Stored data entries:
(** What [shr_fexp] does to an exact non-negative mantissa. *)
Lemma shr_fexp_exact (m e : Z) :
  (0 <= m)%Z ->
  let mrs := fst (shr_fexp F64.prec F64.emax m e loc_Exact) in
  let e' := snd (shr_fexp F64.prec F64.emax m e loc_Exact) in
  e' = Z.max e (Z.max (Zdigits2 m + e - 53) (-1074)) /\
  shr_m mrs = (m / 2 ^ (e' - e))%Z /\
  ((m mod 2 ^ (e' - e) = 0)%Z -> loc_of_shr_record mrs = loc_Exact).
Proof.
  intros Hm. cbv zeta. unfold shr_fexp, shr. rewrite fexp64.
  change (shr_record_of_loc m loc_Exact) with (Build_shr_record m false false).
  destruct (Z.max (Zdigits2 m + e - 53) (-1074) - e)%Z as [|p|p] eqn:En;
    cbn [fst snd].
  - replace (Z.max e (Z.max (Zdigits2 m + e - 53) (-1074))) with e by lia.
    rewrite Z.sub_diag, Z.div_1_r. auto.
  - replace (Z.max e (Z.max (Zdigits2 m + e - 53) (-1074)))
      with (e + Z.pos p)%Z by lia.
    replace (e + Z.pos p - e)%Z with (Z.pos p) by lia.
    rewrite iter_pos_nat.
    destruct (iter_shr_1_exact (Pos.to_nat p) m Hm) as [H1 H2].
    rewrite positive_nat_Z in H1, H2.
    split; [reflexivity|]. split; [exact H1|].
    intros Hmod. destruct (H2 Hmod) as [Hr Hs].
    destruct (Nat.iter (Pos.to_nat p) shr_1 (Build_shr_record m false false))
      as [m' r s]. simpl in Hr, Hs. subst. reflexivity.
  - replace (Z.max e (Z.max (Zdigits2 m + e - 53) (-1074))) with e by lia.
    rewrite Z.sub_diag, Z.div_1_r. auto.
Qed.

Lemma round_nearest_even_bounds (m : Z) (l : location) :
  (m <= round_nearest_even m l <= m + 1)%Z /\
  (l = loc_Exact -> round_nearest_even m l = m).
Proof.
  destruct l as [|[ | | ]]; unfold round_nearest_even;
    try destruct (Z.even m); split; try lia; try reflexivity;
    intros H; discriminate H.
Qed.


Lemma Zdigits2_upper_strict (r t : Z) :
  (0 <= t)%Z -> (0 <= r < 2 ^ t)%Z -> (Zdigits2 r <= t)%Z.
Proof.
  intros Ht [H0 Hr]. destruct r as [|p|p]; simpl; try lia.
  pose proof (digits2_pos_lower p) as Hl.
  assert (2 ^ (Z.pos (digits2_pos p) - 1) < 2 ^ t)%Z as Hpow by lia.
  apply Z.pow_lt_mono_r_iff in Hpow; lia.
Qed.

(** Rounding an exact positive mantissa stays below any bound [Ue]
    (counted in units of [2^e]) that lies on the grid the result is
    rounded to, and the exponent of the result stays small. *)
Lemma round_aux_upper (m : positive) (e Ue g : Z) :
  let e1 := Z.max e (Z.max (Z.pos (digits2_pos m) + e - 53) (-1074)) in
  (Z.pos m <= Ue)%Z -> (Ue < 2 ^ (g - e))%Z -> (e1 <= g)%Z ->
  (Ue mod 2 ^ (e1 - e) = 0)%Z -> (Z.max e1 (g - 53) <= 971)%Z ->
  match binary_round_aux F64.prec F64.emax false (Z.pos m) e loc_Exact with
  | S754_zero s => s = false
  | S754_finite s m2 e2 =>
      s = false /\ (e1 <= e2 <= Z.max e1 (g - 53))%Z /\
      (Z.pos m2 * 2 ^ (e2 - e) <= Ue)%Z
  | _ => False
  end.
Proof.
  intros e1 Hm Hg He1g Hdiv Hmax. unfold binary_round_aux.
  pose proof (shr_fexp_exact (Z.pos m) e ltac:(lia)) as H1. cbv zeta in H1.
  destruct (shr_fexp F64.prec F64.emax (Z.pos m) e loc_Exact) as [mrs' e'].
  cbn [fst snd] in H1. destruct H1 as (He' & Hm1 & Hloc).
  change (Zdigits2 (Z.pos m)) with (Z.pos (digits2_pos m)) in He'.
  fold e1 in He'. subst e'.
  set (n1 := (e1 - e)%Z) in *.
  assert (0 <= n1)%Z as Hn1 by (unfold n1, e1; lia).
  assert (0 < 2 ^ n1)%Z as Hp1 by (apply Z.pow_pos_nonneg; lia).
  set (m1 := shr_m mrs') in *.
  assert (0 <= m1)%Z as Hm1pos by (rewrite Hm1; apply Z.div_pos; lia).
  set (r1 := round_nearest_even m1 (loc_of_shr_record mrs')).
  destruct (round_nearest_even_bounds m1 (loc_of_shr_record mrs'))
    as [[Hlo Hhi] Hex]. fold r1 in Hlo, Hhi, Hex.
  assert (r1 * 2 ^ n1 <= Ue)%Z as Hr1.
  { pose proof (Z.div_mod (Z.pos m) (2 ^ n1) ltac:(lia)) as Hdm.
    pose proof (Z.mod_pos_bound (Z.pos m) (2 ^ n1) Hp1) as Hrem.
    rewrite <- Hm1 in Hdm.
    destruct (Z.eq_dec (Z.pos m mod 2 ^ n1) 0) as [Hz|Hnz].
    - rewrite (Hex (Hloc Hz)). lia.
    - apply Z.mod_divide in Hdiv; [|lia]. destruct Hdiv as [q Hq].
      assert (m1 < q)%Z by nia. nia. }
  pose proof (shr_fexp_exact r1 e1 ltac:(lia)) as H2. cbv zeta in H2.
  destruct (shr_fexp F64.prec F64.emax r1 e1 loc_Exact) as [mrs'' e''].
  cbn [fst snd] in H2. destruct H2 as (He'' & Hm2 & _).
  set (n2 := (e'' - e1)%Z) in *.
  assert (0 <= n2)%Z as Hn2 by (unfold n2; lia).
  assert (0 < 2 ^ n2)%Z as Hp2 by (apply Z.pow_pos_nonneg; lia).
  assert (r1 < 2 ^ (g - e1))%Z as Hr1g.
  { replace (g - e)%Z with ((g - e1) + n1)%Z in Hg by (unfold n1; lia).
    rewrite Z.pow_add_r in Hg by lia.
    assert (0 < 2 ^ (g - e1))%Z by (apply Z.pow_pos_nonneg; lia). nia. }
  pose proof (Zdigits2_upper_strict r1 (g - e1) ltac:(lia) ltac:(lia)) as Hd.
  assert (e'' <= Z.max e1 (g - 53))%Z as He2 by lia.
  pose proof (Z.div_mod r1 (2 ^ n2) ltac:(lia)) as Hdm2.
  pose proof (Z.mod_pos_bound r1 (2 ^ n2) Hp2) as Hrem2.
  rewrite <- Hm2 in Hdm2.
  destruct (shr_m mrs'') as [|m2|m2] eqn:Em2.
  - reflexivity.
  - assert ((e'' <=? F64.emax - F64.prec)%Z = true) as Hleb
      by (apply Z.leb_le; unfold F64.emax, F64.prec; lia).
    rewrite Hleb. split; [reflexivity|]. split; [lia|].
    replace (e'' - e)%Z with (n2 + n1)%Z by (unfold n1, n2; lia).
    rewrite Z.pow_add_r by lia. nia.
  - assert (0 <= r1 / 2 ^ n2)%Z by (apply Z.div_pos; lia). lia.
Qed.

Lemma digits2_pos_iter_xO (q d : positive) :
  Z.pos (digits2_pos (Pos.iter xO q d))
  = (Z.pos (digits2_pos q) + Z.pos d)%Z.
Proof.
  induction d as [|d IH] using Pos.peano_ind.
  - simpl. lia.
  - rewrite Pos.iter_succ. simpl digits2_pos.
    rewrite Pos2Z.inj_succ, IH. lia.
Qed.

THE TASK
Retype every entry, keeping each character as it was.

TASK OUTPUT
(** What [shr_fexp] does to an exact non-negative mantissa. *)
Lemma shr_fexp_exact (m e : Z) :
  (0 <= m)%Z ->
  let mrs := fst (shr_fexp F64.prec F64.emax m e loc_Exact) in
  let e' := snd (shr_fexp F64.prec F64.emax m e loc_Exact) in
  e' = Z.max e (Z.max (Zdigits2 m + e - 53) (-1074)) /\
  shr_m mrs = (m / 2 ^ (e' - e))%Z /\
  ((m mod 2 ^ (e' - e) = 0)%Z -> loc_of_shr_record mrs = loc_Exact).
Proof.
  intros Hm. cbv zeta. unfold shr_fexp, shr. rewrite fexp64.
  change (shr_record_of_loc m loc_Exact) with (Build_shr_record m false false).
  destruct (Z.max (Zdigits2 m + e - 53) (-1074) - e)%Z as [|p|p] eqn:En;
    cbn [fst snd].
  - replace (Z.max e (Z.max (Zdigits2 m + e - 53) (-1074))) with e by lia.
    rewrite Z.sub_diag, Z.div_1_r. auto.
  - replace (Z.max e (Z.max (Zdigits2 m + e - 53) (-1074)))
      with (e + Z.pos p)%Z by lia.
    replace (e + Z.pos p - e)%Z with (Z.pos p) by lia.
    rewrite iter_pos_nat.
    destruct (iter_shr_1_exact (Pos.to_nat p) m Hm) as [H1 H2].
    rewrite positive_nat_Z in H1, H2.
    split; [reflexivity|]. split; [exact H1|].
    intros Hmod. destruct (H2 Hmod) as [Hr Hs].
    destruct (Nat.iter (Pos.to_nat p) shr_1 (Build_shr_record m false false))
      as [m' r s]. simpl in Hr, Hs. subst. reflexivity.
  - replace (Z.max e (Z.max (Zdigits2 m + e - 53) (-1074))) with e by lia.
    rewrite Z.sub_diag, Z.div_1_r. auto.
Qed.

Lemma round_nearest_even_bounds (m : Z) (l : location) :
  (m <= round_nearest_even m l <= m + 1)%Z /\
  (l = loc_Exact -> round_nearest_even m l = m).
Proof.
  destruct l as [|[ | | ]]; unfold round_nearest_even;
    try destruct (Z.even m); split; try lia; try reflexivity;
    intros H; discriminate H.
Qed.


Lemma Zdigits2_upper_strict (r t : Z) :
  (0 <= t)%Z -> (0 <= r < 2 ^ t)%Z -> (Zdigits2 r <= t)%Z.
Proof.
  intros Ht [H0 Hr]. destruct r as [|p|p]; simpl; try lia.
  pose proof (digits2_pos_lower p) as Hl.
  assert (2 ^ (Z.pos (digits2_pos p) - 1) < 2 ^ t)%Z as Hpow by lia.
  apply Z.pow_lt_mono_r_iff in Hpow; lia.
Qed.

(** Rounding an exact positive mantissa stays below any bound [Ue]
    (counted in units of [2^e]) that lies on the grid the result is
    rounded to, and the exponent of the result stays small. *)
Lemma round_aux_upper (m : positive) (e Ue g : Z) :
  let e1 := Z.max e (Z.max (Z.pos (digits2_pos m) + e - 53) (-1074)) in
  (Z.pos m <= Ue)%Z -> (Ue < 2 ^ (g - e))%Z -> (e1 <= g)%Z ->
  (Ue mod 2 ^ (e1 - e) = 0)%Z -> (Z.max e1 (g - 53) <= 971)%Z ->
  match binary_round_aux F64.prec F64.emax false (Z.pos m) e loc_Exact with
  | S754_zero s => s = false
  | S754_finite s m2 e2 =>
      s = false /\ (e1 <= e2 <= Z.max e1 (g - 53))%Z /\
      (Z.pos m2 * 2 ^ (e2 - e) <= Ue)%Z
  | _ => False
  end.
Proof.
  intros e1 Hm Hg He1g Hdiv Hmax. unfold binary_round_aux.
  pose proof (shr_fexp_exact (Z.pos m) e ltac:(lia)) as H1. cbv zeta in H1.
  destruct (shr_fexp F64.prec F64.emax (Z.pos m) e loc_Exact) as [mrs' e'].
  cbn [fst snd] in H1. destruct H1 as (He' & Hm1 & Hloc).
  change (Zdigits2 (Z.pos m)) with (Z.pos (digits2_pos m)) in He'.
  fold e1 in He'. subst e'.
  set (n1 := (e1 - e)%Z) in *.
  assert (0 <= n1)%Z as Hn1 by (unfold n1, e1; lia).
  assert (0 < 2 ^ n1)%Z as Hp1 by (apply Z.pow_pos_nonneg; lia).
  set (m1 := shr_m mrs') in *.
  assert (0 <= m1)%Z as Hm1pos by (rewrite Hm1; apply Z.div_pos; lia).
  set (r1 := round_nearest_even m1 (loc_of_shr_record mrs')).
  destruct (round_nearest_even_bounds m1 (loc_of_shr_record mrs'))
    as [[Hlo Hhi] Hex]. fold r1 in Hlo, Hhi, Hex.
  assert (r1 * 2 ^ n1 <= Ue)%Z as Hr1.
  { pose proof (Z.div_mod (Z.pos m) (2 ^ n1) ltac:(lia)) as Hdm.
    pose proof (Z.mod_pos_bound (Z.pos m) (2 ^ n1) Hp1) as Hrem.
    rewrite <- Hm1 in Hdm.
    destruct (Z.eq_dec (Z.pos m mod 2 ^ n1) 0) as [Hz|Hnz].
    - rewrite (Hex (Hloc Hz)). lia.
    - apply Z.mod_divide in Hdiv; [|lia]. destruct Hdiv as [q Hq].
      assert (m1 < q)%Z by nia. nia. }
  pose proof (shr_fexp_exact r1 e1 ltac:(lia)) as H2. cbv zeta in H2.
  destruct (shr_fexp F64.prec F64.emax r1 e1 loc_Exact) as [mrs'' e''].
  cbn [fst snd] in H2. destruct H2 as (He'' & Hm2 & _).
  set (n2 := (e'' - e1)%Z) in *.
  assert (0 <= n2)%Z as Hn2 by (unfold n2; lia).
  assert (0 < 2 ^ n2)%Z as Hp2 by (apply Z.pow_pos_nonneg; lia).
  assert (r1 < 2 ^ (g - e1))%Z as Hr1g.
  { replace (g - e)%Z with ((g - e1) + n1)%Z in Hg by (unfold n1; lia).
    rewrite Z.pow_add_r in Hg by lia.
    assert (0 < 2 ^ (g - e1))%Z by (apply Z.pow_pos_nonneg; lia). nia. }
  pose proof (Zdigits2_upper_strict r1 (g - e1) ltac:(lia) ltac:(lia)) as Hd.
  assert (e'' <= Z.max e1 (g - 53))%Z as He2 by lia.
  pose proof (Z.div_mod r1 (2 ^ n2) ltac:(lia)) as Hdm2.
  pose proof (Z.mod_pos_bound r1 (2 ^ n2) Hp2) as Hrem2.
  rewrite <- Hm2 in Hdm2.
  destruct (shr_m mrs'') as [|m2|m2] eqn:Em2.
  - reflexivity.
  - assert ((e'' <=? F64.emax - F64.prec)%Z = true) as Hleb
      by (apply Z.leb_le; unfold F64.emax, F64.prec; lia).
    rewrite Hleb. split; [reflexivity|]. split; [lia|].
    replace (e'' - e)%Z with (n2 + n1)%Z by (unfold n1, n2; lia).
    rewrite Z.pow_add_r by lia. nia.
  - assert (0 <= r1 / 2 ^ n2)%Z by (apply Z.div_pos; lia). lia.
Qed.

Lemma digits2_pos_iter_xO (q d : positive) :
  Z.pos (digits2_pos (Pos.iter xO q d))
  = (Z.pos (digits2_pos q) + Z.pos d)%Z.
Proof.
  induction d as [|d IH] using Pos.peano_ind.
  - simpl. lia.
  - rewrite Pos.iter_succ. simpl digits2_pos.
    rewrite Pos2Z.inj_succ, IH. lia.
Qed.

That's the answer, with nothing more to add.